The Department of Justice (DOJ) announced last week that it will end the use of private prisons to house federal inmates, following the inspector general’s report that private facilities are significantly less safe and more costly than Bureau of Prison (BOP) run institutions. At its peak in 2013, there were 219,000 federal inmates, 15% of whom were housed in corporate-run facilities.

The contracts for all 14 private federal prisons will expire within the next five years, with the number of prisoners in these facilities expected to drop from 22,000 now to 14,200 by May 2017 alone. Already the BOP has declined to renew an expiring contract for a 1,200 bed facility in New Mexico. The men will be moved to government run facilities. The announcement does not apply to private detention facilities managed by Immigration and Customs Enforcement or the US Marshals Service.

The DOJ’s report highlighted widespread incompetence, including a finding that some prison clinics did not staff a single doctor. Patients sick with aids, cancer, mental illness and other infectious diseases received substandard care that resulted in dozens of deaths. Inadequate medical care and low quality food has resulted in the outbreak of multiple prison riots in recent years, contributing to the unsafe environments outlined in the report.

An investigation by The Nation found that the BOP was well aware of these violations and failed to correct the matters, crediting those in charge with the continued renewal of agreements with inadequate contractors.

In 2014, BOP spent $639 million on private prisons. The stock of America’s largest private prison contractor, Corrections Corporation of America, which receives half of its revenue from federal contracts, dropped more than 35% after the DOJ’s announcement.

“This is a huge deal.
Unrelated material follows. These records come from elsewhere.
(** One turn of the loop of [verifyRecommendedHotels]. *)
Definition verify_one
    (location : string) (checkIn checkOut : JsDate)
    (results : Verification.t) (recommendedHotel : Recommended.t)
  : M E Verification.t :=
  try_catch
    (searchResult <-
       searchHotelByName (Recommended.name recommendedHotel) location checkIn checkOut ;;
     if NameMatch.found searchResult
     then
       ret (Verification.mk
              (Verification.verified results
               ++ [ {| v_original := recommendedHotel;
                       v_verified := NameMatch.hotel searchResult;
                       v_status := "verified";
                       v_confidence := NameMatch.confidence searchResult |} ])%list
              (Verification.alternatives results)
              (Verification.unavailable results))
     else
       alternatives <-
         getAlternativeHotels
           (AltReq.mk (Recommended.name recommendedHotel) location checkIn checkOut
              None (Recommended.starRating recommendedHotel) (Some 3%nat)) ;;
       if (0 <? List.length alternatives)%nat
       then
         ret (Verification.mk
                (Verification.verified results)
                (Verification.alternatives results
                 ++ [ {| a_original := recommendedHotel;
                         a_alternatives := alternatives;
                         a_status := "alternatives_found" |} ])%list
                (Verification.unavailable results))
       else
         ret (Verification.mk
                (Verification.verified results)
                (Verification.alternatives results)
                (Verification.unavailable results
                 ++ [ {| u_original := recommendedHotel;
                         u_status := "unavailable";
                         u_reason := "No suitable alternatives found" |} ])%list))
    (fun message =>
       ret (Verification.mk
              (Verification.verified results)
              (Verification.alternatives results)
              (Verification.unavailable results
               ++ [ {| u_original := recommendedHotel;
                       u_status := "error";
                       u_reason := message |} ])%list)).

(** [HotelService.verifyRecommendedHotels] *)
Fixpoint verify_loop
    (location : string) (checkIn checkOut : JsDate)
    (results : Verification.t) (hotels : list Recommended.t)
  : M E Verification.t :=
  match hotels with
  | [] => ret results
  | recommendedHotel :: rest =>
      results' <- verify_one location checkIn checkOut results recommendedHotel ;;
      verify_loop location checkIn checkOut results' rest
  end.

Definition verifyRecommendedHotels
    (hotels : list Recommended.t) (location : string) (checkIn checkOut : JsDate)
  : M E Verification.t :=
  verify_loop location checkIn checkOut (Verification.mk [] [] []) hotels.

End Service.

(** ** A scripted backend

    A test double for the collaborators: every call answers as the script
    says and leaves the script as it is. *)

Record Script := {
  script_now : Z;
  script_timezone : Z;
  script_api : Exc Response;
  script_directory : Exc (list Doc.t);
  script_upsert : Exc unit;
  script_cache_fault : CacheOp -> option string
}.

#[export] Instance Scripted : Backend Script := {
  clock := script_now;
  timezone := script_timezone;
  tss_post := fun _ x => (script_api x, x);
  hotel_find := fun _ x => (script_directory x, x);
  hotel_findOneAndUpdate := fun _ x => (script_upsert x, x);
  cache_fault := fun op x => (script_cache_fault x op, x)
}.

(** An inbound record with a name and a star rating only. *)
Definition raw_named (id name : string) (stars : option Q) : Raw.t :=
  {| Raw.id := Some id; Raw.hotelId := None;
     Raw.name := Some name; Raw.hotelName := None;
     Raw.address := None; Raw.city := None; Raw.country := None;
     Raw.latitude := None; Raw.longitude := None;
     Raw.starRating := stars; Raw.category := None;
     Raw.reviewScore := None; Raw.rating := None;
     Raw.reviewCount := None; Raw.numberOfReviews := None;
     Raw.price := None; Raw.totalPrice := None; Raw.pricePerNight := None;
     Raw.amenities := None; Raw.facilities := None;
     Raw.images := None; Raw.photos := None;
     Raw.description := None; Raw.hotelDescription := None;
     Raw.distance := None; Raw.availability := None;
     Raw.rooms := None; Raw.checkInTime := None; Raw.checkOutTime := None;
     Raw.cancellationPolicy := None; Raw.childPolicy := None;
     Raw.petPolicy := None; Raw.phone := None; Raw.email := None;
     Raw.website := None |}.

(** A directory document with a name, a city and a star rating only. *)
Definition doc_named (id name city : string) (stars : option Q) : Doc.t :=
  {| Doc._id := id; Doc.hotelId := id; Doc.name := name;
     Doc.description := None; Doc.address := ""; Doc.city := city;
     Doc.country := "FR"; Doc.starRating := stars; Doc.reviewScore := None;
     Doc.reviewCount := Some 0; Doc.priceRange := PriceRange.mk None None;
     Doc.amenities := []; Doc.images := [];
     Doc.verificationHistory := []; Doc.popularityScore := 0;
     Doc.status := HotelActive; Doc.isFeatured := false |}.

(** 2025-06-01, 2025-06-03 and 2025-05-20 at midnight UTC. *)
Definition june_1 : Z := 1748736000000.
Definition june_3 : Z := 1748908800000.
Definition may_20 : Z := 1747699200000.

(** ** Vocabulary of the properties and example data *)

(** A world with an empty cache and a script. *)
Definition scripted_world
    (api : Exc Response) (directory : Exc (list Doc.t)) (upsert : Exc unit)
    (fault : CacheOp -> option string) : World Script :=
  {| cache := [];
     ext := {| script_now := may_20;
               script_timezone := 0;
               script_api := api;
               script_directory := directory;
               script_upsert := upsert;
               script_cache_fault := fault |} |}.

Definition no_fault : CacheOp -> option string := fun _ => None.

Definition write_fault : CacheOp -> option string :=
  fun op =>
    match op with
    | FindOneAndUpdate => Some "connection closed"
    | _ => None
    end.

Definition api_timeout : Exc Response := Throw "timeout of 30000ms exceeded".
It is historic and groundbreaking,” said David Fathi, director of the ACLU National Prison Project. “For the last 35 years, the use of private prisons in this country has crept ever upward, and this is a startling and major reversal of that trend, and one that we hope will be followed by others.”

Tough-on-crime policies in the 1980s led to the explosion of the prison population and the increasing attractiveness of corporate run prisons. The federal use of private prisons began in the mid-1990s after it became a crime to re-enter the country following deportation. All but one of these prisons is used to house noncitizens, with 40% of the inmates convicted only of border crossing, and many of the rest for illegal drug possession.

However, the vast majority of private prisons are under the purview of state, not federal, governments, to which the DOJ announcement does not apply.